It's hard for developers to establish new workflows (even if they are good) because we are so used to things we already use. Especially when using combinations of libraries with layering etc... creating the same musical content with different CCs and note length is always time consuming.


----------



## Colin O'Malley (Jun 2, 2018)

Century 2.0 will have standard release triggers on marcatos as a second option. We're not abandoning the speed knob approach. Once you get used to it, it does sound better IMO. That final crescendo "push" off of a marcato is not the same with a standard release trigger, but I understand the workflow is different, and users need quicker results sometimes. 
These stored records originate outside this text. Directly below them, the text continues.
(* ===== verification/Text.v ===== *)
(** * The C++ library on text

    The functions of the standard library the sources use on text, in the C
    locale: the character classes, [operator>>] into a string, [std::getline],
    [std::stoll] and [std::stoull]; and that numbers are read back as
    [std::to_string] prints them ([pretty]). *)

From S2P Require Import Prelude Words.
Open Scope Z_scope.
#[local] Arguments String.append : simpl nomatch.

(** ** Definitions *)

Definition in_class (lo hi : nat) (ch : ascii) : bool :=
  let n := nat_of_ascii ch in (lo <=? n)%nat && (n <=? hi)%nat.

(** [std::isspace], [isalpha], [isalnum] and [tolower] in the C locale. *)
Definition isspace (ch : ascii) : bool := in_class 9 13 ch || in_class 32 32 ch.
Definition isdigit (ch : ascii) : bool := in_class 48 57 ch.
Definition isalpha (ch : ascii) : bool := in_class 65 90 ch || in_class 97 122 ch.
Definition isalnum (ch : ascii) : bool := isalpha ch || isdigit ch.
Definition tolower (ch : ascii) : ascii :=
  if in_class 65 90 ch then ascii_of_nat (nat_of_ascii ch + 32) else ch.

Definition newline : ascii := "010".
Definition quote : ascii := "034".

Definition empty (s : string) : bool := match s with EmptyString => true | _ => false end.
Definition front_is (ch : ascii) (s : string) : bool :=
  match s with EmptyString => false | String c _ => bool_decide (c = ch) end.

(** The text before the first character of a class, and from it on. *)
Fixpoint span (p : ascii -> bool) (s : string) : string * string :=
  match s with
  | EmptyString => (EmptyString, EmptyString)
  | String c rest =>
      if p c then let '(before, after) := span p rest in (String c before, after)
      else (EmptyString, s)
  end.

(** [input >> word]: skips white space and takes the characters up to the next;
    the word, and what is left of the stream. *)
Definition next_word (input : string) : string * string :=
  span (fun c => negb (isspace c)) (span isspace input).2.

(** [std::getline(input, line)] on what is left. *)
Definition rest_of_line (input : string) : string := (span (fun c => negb (bool_decide (c = newline))) input).1.

(** The digits of a number in a base, and how many there are. *)
Definition digit_value (ch : ascii) : Z :=
  let n := Z.of_nat (nat_of_ascii ch) in
  if isdigit ch then n - 48
  else if in_class 97 122 ch then n - 87
  else if in_class 65 90 ch then n - 55
  else 36.

Fixpoint read_digits (base : Z) (s : string) (value : Z) (count : nat) : Z * nat :=
  match s with
  | EmptyString => (value, count)
  | String c rest =>
      if digit_value c <? base then read_digits base rest (value * base + digit_value c) (S count)
      else (value, count)
  end.

(** The magnitude [std::stoll] reads in base 10, and in base 0, which looks at the
    prefix. *)
Definition read_decimal (s : string) : Z * nat := read_digits 10 s 0 0.

Definition read_magnitude (s : string) : Z * nat :=
  match s with
  | String "0" (String x (String h rest)) =>
      if bool_decide (tolower x = "x"%char) && (digit_value h <? 16)
      then let '(value, count) := read_digits 16 (String h rest) 0 0 in (value, (2 + count)%nat)
      else read_digits 8 s 0 0
  | String "0" _ => read_digits 8 s 0 0
  | _ => read_digits 10 s 0 0
  end.

(** White space, a sign and digits: the sign, the magnitude, and the number of
    characters taken. *)
Definition scan_integer (read : string -> Z * nat) (text : string) : option (bool * Z * nat) :=
  let '(spaces, body) := span isspace text in
  let '(negative, digits, signs) :=
    match body with
    | String "-" rest => (true, rest, 1%nat)
    | String "+" rest => (false, rest, 1%nat)
    | _ => (false, body, 0%nat)
    end in
  let '(magnitude, count) := read digits in
  if (count =? 0)%nat then None else Some (negative, magnitude, (String.length spaces + signs + count)%nat).

(** [std::stoll(text, &parsed, base)] and [std::stoull]: the value and [parsed].
    [stoull] takes a minus sign and negates modulo 2^64. *)
Definition stoll (read : string -> Z * nat) (text : string) : outcome (Z * nat) :=
  match scan_integer read text with
  | None => throw (InvalidArgument "stoll")
  | Some (negative, magnitude, parsed) =>
      let value := if negative then - magnitude else magnitude in
      if (value <? - 2 ^ 63) || (value >? 2 ^ 63 - 1) then throw (OutOfRange "stoll") else mret (value, parsed)
  end.

Definition stoull (read : string -> Z * nat) (text : string) : outcome (Z * nat) :=
  match scan_integer read text with
  | None => throw (InvalidArgument "stoull")
  | Some (negative, magnitude, parsed) =>
      if magnitude >? UINT64_MAX then throw (OutOfRange "stoull")
      else mret (if negative then u64 (- magnitude) else magnitude, parsed)
  end.

(** Every character is of the class. *)
Fixpoint all_chars (p : ascii -> bool) (s : string) : bool :=
  match s with EmptyString => true | String c rest => p c && all_chars p rest end.

Definition nonspace (ch : ascii) : bool := negb (isspace ch).

(** ** Lemmas: characters and words *)

(** A property of single characters, by trying them all. *)
Ltac by_char := let ch := fresh in intros ch; destruct ch as [[] [] [] [] [] [] [] []]; vm_compute; (congruence || (intros _; repeat split; congruence)).

Lemma all_chars_app p s t : all_chars p (s +:+ t) = all_chars p s && all_chars p t.
Proof. induction s as [|c s IH]; cbn; [reflexivity|]. rewrite IH, andb_assoc. reflexivity. Qed.

Lemma all_chars_impl (p q : ascii -> bool) s :
  (forall ch, p ch = true -> q ch = true) -> all_chars p s = true -> all_chars q s = true.
Proof. intros Hpq. induction s as [|c s IH]; cbn; [auto|]. rewrite !andb_true_iff. intros [Hc Hs]. auto. Qed.

Lemma append_nil s : s +:+ EmptyString = s.
Proof. induction s as [|c s IH]; cbn; congruence. Qed.

Lemma append_assoc a b c : a +:+ (b +:+ c) = (a +:+ b) +:+ c.
Proof. induction a as [|x a IH]; cbn; congruence. Qed.

Lemma string_length_app s t : String.length (s +:+ t) = (String.length s + String.length t)%nat.
Proof. induction s as [|c s IH]; cbn; [|rewrite IH]; reflexivity. Qed.

Lemma get_last s c : String.get (String.length s) (s +:+ String c EmptyString) = Some c.
Proof. induction s as [|d s IH]; [reflexivity | exact IH]. Qed.

Lemma substring_prefix s t : String.substring 0 (String.length s) (s +:+ t) = s.
Proof. induction s as [|c s IH]; cbn; [destruct t; reflexivity | rewrite IH; reflexivity]. Qed.

Lemma span_append p s rest : all_chars p s = true -> span p (s +:+ rest) = (s +:+ (span p rest).1, (span p rest).2).
Proof.
  intros Hs. induction s as [|c s IH]; cbn; [destruct (span p rest); reflexivity|].
  cbn in Hs. apply andb_true_iff in Hs as [-> Hs]. rewrite (IH Hs). reflexivity.
Qed.

Lemma span_all p s : all_chars p s = true -> span p s = (s, EmptyString).
Proof. intros Hs. rewrite <- (append_nil s) at 1. rewrite span_append by exact Hs. cbn. rewrite append_nil. reflexivity. Qed.

Lemma next_word_first c t : isspace c = false ->
  next_word (String c t) = span nonspace (String c t).
Proof. intros Hc. unfold next_word. cbn [span]. rewrite Hc. reflexivity. Qed.

Lemma next_word_space w rest : all_chars nonspace w = true -> w <> EmptyString ->
  next_word (w +:+ String " " rest) = (w, String " " rest).
Proof.
  intros Hw Hne. destruct w as [|c t]; [contradiction Hne; reflexivity|]. cbn in Hw. pose proof Hw as Hc.
  apply andb_true_iff in Hc as [Hc _]. unfold nonspace at 1 in Hc. apply negb_true_iff in Hc. cbn [String.append].
  rewrite next_word_first by exact Hc. change (String c (t +:+ String " " rest)) with (String c t +:+ String " " rest).
  rewrite span_append by exact Hw. cbn [span fst snd nonspace isspace]. change (nonspace " ") with false. cbn.
  rewrite append_nil. reflexivity.
Qed.

Lemma next_word_whole w : all_chars nonspace w = true -> next_word w = (w, EmptyString).
Proof.
  intros Hw. destruct w as [|c t]; [reflexivity|]. pose proof Hw as Hc. cbn in Hc.
  apply andb_true_iff in Hc as [Hc _]. unfold nonspace at 1 in Hc. apply negb_true_iff in Hc.
  rewrite next_word_first by exact Hc. apply span_all, Hw.
Qed.

(** ** Lemmas: printed numbers *)

Lemma digit_char_value (d : N) : (d < 10)%N ->
  digit_value (pretty_N_char d) = Z.of_N d /\ isdigit (pretty_N_char d) = true /\
  (pretty_N_char d = "0"%char -> d = 0%N).
Proof.
  intros Hd. assert (Hc : d = 0%N \/ d = 1%N \/ d = 2%N \/ d = 3%N \/ d = 4%N \/ d = 5%N \/ d = 6%N \/ d = 7%N \/ d = 8%N \/ d = 9%N) by lia.
  repeat destruct Hc as [->|Hc]; [..|subst d]; (split; [reflexivity | split; [reflexivity | discriminate || reflexivity]]).
Qed.

(** Reading the digits of [x] in front of [s]. *)
Lemma read_pretty_go (x : N) : forall s, exists k,
  String.length (pretty_N_go x s) = (k + String.length s)%nat /\
  (all_chars isdigit s = true -> all_chars isdigit (pretty_N_go x s) = true) /\
  forall v c, read_digits 10 (pretty_N_go x s) v c = read_digits 10 s (v * 10 ^ Z.of_nat k + Z.of_N x) (c + k).
Proof.
  induction (N.lt_wf_0 x) as [x _ IH]; intros s. destruct (decide (x = 0)%N) as [->|Hx].
  - exists 0%nat. rewrite pretty_N_go_0. split; [reflexivity|]. split; [auto|]. intros v c. f_equal; lia.
  - rewrite pretty_N_go_step by lia. assert (Hlt : (x `div` 10 < x)%N) by (apply N.div_lt; lia).
    assert (Hm : (x `mod` 10 < 10)%N) by (apply N.mod_lt; lia).
    destruct (digit_char_value _ Hm) as (Hv & Hd & _).
    destruct (IH _ Hlt (String (pretty_N_char (x `mod` 10)) s)) as (k & Hlen & Hall & Hread). exists (S k).
    split; [rewrite Hlen; cbn; lia|]. split; [intros Hs; apply Hall; cbn; rewrite Hd, Hs; reflexivity|].
    intros v c. rewrite Hread. cbn [read_digits]. rewrite Hv. rewrite (proj2 (Z.ltb_lt _ _)) by lia.
    f_equal; [|lia]. rewrite Nat2Z.inj_succ, Z.pow_succ_r by lia.
    pose proof (N.div_mod x 10) as Hdm. rewrite N2Z.inj_mod, N2Z.inj_div.
    pose proof (Z.div_mod (Z.of_N x) (Z.of_N 10)). lia.
Qed.

(** The first digit is not a zero, so the number is not read in another base. *)
Lemma pretty_go_first (x : N) : (0 < x)%N -> forall s,
  exists ch t, pretty_N_go x s = String ch t /\ isdigit ch = true /\ ch <> "0"%char.
Proof.
  induction (N.lt_wf_0 x) as [x _ IH]; intros Hx s. rewrite pretty_N_go_step by lia.
  destruct (decide (x < 10)%N) as [Hs|Hs].
  - rewrite N.div_small, pretty_N_go_0, N.mod_small by lia. destruct (digit_char_value x Hs) as (_ & Hd & H0).
    eexists _, _. split; [reflexivity|]. split; [exact Hd|]. intros E. apply H0 in E. lia.
  - apply IH; [apply N.div_lt; lia | apply N.div_str_pos; lia].
Qed.

(** A digit is neither white space nor a sign. *)
Lemma digit_start ch : isdigit ch = true -> isspace ch = false /\
  forall rest, match String ch rest with String "-" r => (true, r, 1%nat) | String "+" r => (false, r, 1%nat)
               | _ => (false, String ch rest, 0%nat) end = (false, String ch rest, 0%nat).
Proof. revert ch. by_char. Qed.

Lemma read_magnitude_decimal ch t : ch <> "0"%char -> read_magnitude (String ch t) = read_digits 10 (String ch t) 0 0.
Proof.
  intros Hne. destruct ch as [[] [] [] [] [] [] [] []]; try reflexivity. contradiction Hne; reflexivity.
Qed.

(** A reader that agrees with the decimal one on printed numbers. *)
Class DecimalReader (read : string -> Z * nat) := {
  reads_zero : read "0"%string = (0, 1%nat);
  reads_decimal ch t : ch <> "0"%char -> read (String ch t) = read_digits 10 (String ch t) 0 0;
}.

#[export] Instance read_decimal_reader : DecimalReader read_decimal.
Proof. split; reflexivity. Qed.

#[export] Instance read_magnitude_reader : DecimalReader read_magnitude.
Proof. split; [reflexivity | exact read_magnitude_decimal]. Qed.

Section reader.
Context (read : string -> Z * nat) `{!DecimalReader read}.

Lemma read_pretty (x : N) :
  read (pretty x) = (Z.of_N x, String.length (pretty x)) /\ all_chars isdigit (pretty x) = true /\
  pretty x <> EmptyString.
Proof.
  unfold pretty, pretty_N. destruct (decide (x = 0)%N) as [->|Hx]; [rewrite reads_zero; repeat split; discriminate|].
  destruct (pretty_go_first x ltac:(lia) EmptyString) as (ch & t & E & Hd & Hne).
  destruct (read_pretty_go x EmptyString) as (k & Hlen & Hall & Hread).
  split; [|split; [exact (Hall eq_refl) | rewrite E; discriminate]].
  rewrite E, reads_decimal, <- E, Hread, Hlen by exact Hne. cbn. f_equal; lia.
Qed.

Lemma scan_pretty (z : Z) :
  scan_integer read (pretty z) = Some (z <? 0, Z.abs z, String.length (pretty z)).
Proof.
  assert (Hpos : forall x : N, scan_integer read (pretty x) = Some (false, Z.of_N x, String.length (pretty x))).
  { intros x. destruct (read_pretty x) as (Hr & Hd & Hne). unfold scan_integer.
    destruct (pretty x) as [|ch t]; [contradiction Hne; reflexivity|]. cbn in Hd. apply andb_true_iff in Hd as [Hc _].
    destruct (digit_start ch Hc) as [Hsp Hsign]. cbn [span]. rewrite Hsp, Hsign, Hr. reflexivity. }
  destruct z as [|x|x].
  - exact (Hpos 0%N).
  - exact (Hpos (Npos x)).
  - destruct (read_pretty (Npos x)) as (Hr & _ & Hne).
    change (pretty (Zneg x)) with (String "-" (pretty (Npos x))). unfold scan_integer.
    change (span isspace (String "-" (pretty (Npos x)))) with (EmptyString, String "-" (pretty (Npos x))).
    cbv beta iota. rewrite Hr. destruct (pretty (Npos x)) as [|ch t]; [contradiction Hne; reflexivity | reflexivity].
Qed.

Lemma stoll_pretty z : is_i64 z -> stoll read (pretty z) = Ret (z, String.length (pretty z)).
Proof.
  intros Hz. unfold stoll. rewrite scan_pretty. cbv zeta.
  replace (if z <? 0 then - Z.abs z else Z.abs z) with z by (destruct (z <? 0) eqn:E; facts; lia).
  rewrite (proj2 (orb_false_iff _ _)); [reflexivity|]. split; bool_goal; words.
Qed.

Lemma stoull_pretty z : is_u64 z -> stoull read (pretty z) = Ret (z, String.length (pretty z)).
Proof.
  intros Hz. unfold stoull. rewrite scan_pretty. replace (z <? 0) with false by (symmetry; bool_goal; words).
  rewrite Z.abs_eq by words. replace (z >? UINT64_MAX) with false by (symmetry; bool_goal; words). reflexivity.
Qed.

End reader.

(** ** Lemmas: ranges of the numbers read *)

Lemma stoll_range read text v n : stoll read text = Ret (v, n) -> is_i64 v.
Proof.
  unfold stoll. destruct (scan_integer read text) as [[[negative magnitude] parsed]|]; [|discriminate]. cbv zeta.
  destruct (_ || _) eqn:E; [discriminate|]. intros [= <- <-]. facts. unfold is_i64. lia.
Qed.

Lemma digit_value_nonneg c : 0 <= digit_value c.
Proof.
  unfold digit_value, isdigit, in_class. repeat case_match; bool_facts; try lia.
  all: rewrite ?andb_true_iff, ?Nat.leb_le in *; lia.
Qed.

Lemma read_digits_nonneg base s : forall v n, 0 <= base -> 0 <= v -> 0 <= (read_digits base s v n).1.
Proof.
  induction s as [|c s IH]; intros v n Hb Hv; cbn; [exact Hv|]. pose proof (digit_value_nonneg c).
  destruct (_ <? _); [apply IH; nia | exact Hv].
Qed.

Lemma stoull_range text v n : stoull read_decimal text = Ret (v, n) -> is_u64 v.
Proof.
  unfold stoull, scan_integer. destruct (span isspace text) as [spaces body].
  destruct (match body with String "-" _ => _ | _ => _ end) as [[negative digits] signs].
  pose proof (read_digits_nonneg 10 digits 0 0) as Hm. unfold read_decimal.
  destruct (read_digits 10 digits 0 0) as [magnitude count]. destruct (count =? 0)%nat; [discriminate|].
  destruct (magnitude >? UINT64_MAX) eqn:E; [discriminate|]. intros [= <- <-]. facts. cbn in Hm.
  destruct negative; [apply u64_range | words].
Qed.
You also have 6 different marcato variations in the 4 trumpets patch (7 with staccato). Make sure you try all of those as well!

2.0 is not far away. 

Best, 

Colin


----------



## nik (Aug 10, 2018)

Colin O'Malley said:


> Century 2.0 will have standard release triggers on marcatos as a second option. We're not abandoning the speed knob approach. Once you get used to it, it does sound better IMO. That final crescendo "push" off of a marcato is not the same with a standard release trigger, but I understand the workflow is different, and users need quicker results sometimes.
> 
> You also have 6 different marcato variations in the 4 trumpets patch (7 with staccato). Make sure you try all of those as well!
> 
> ...


@Colin O'Malley hey colin, when can we expect the century brass update? u said its not far away


----------



## jamwerks (Aug 11, 2018)

Looking forward to this as well!


----------



## Shad0wLandsUK (Aug 11, 2018)

Are we getting a Century Strings 2.0 as well? 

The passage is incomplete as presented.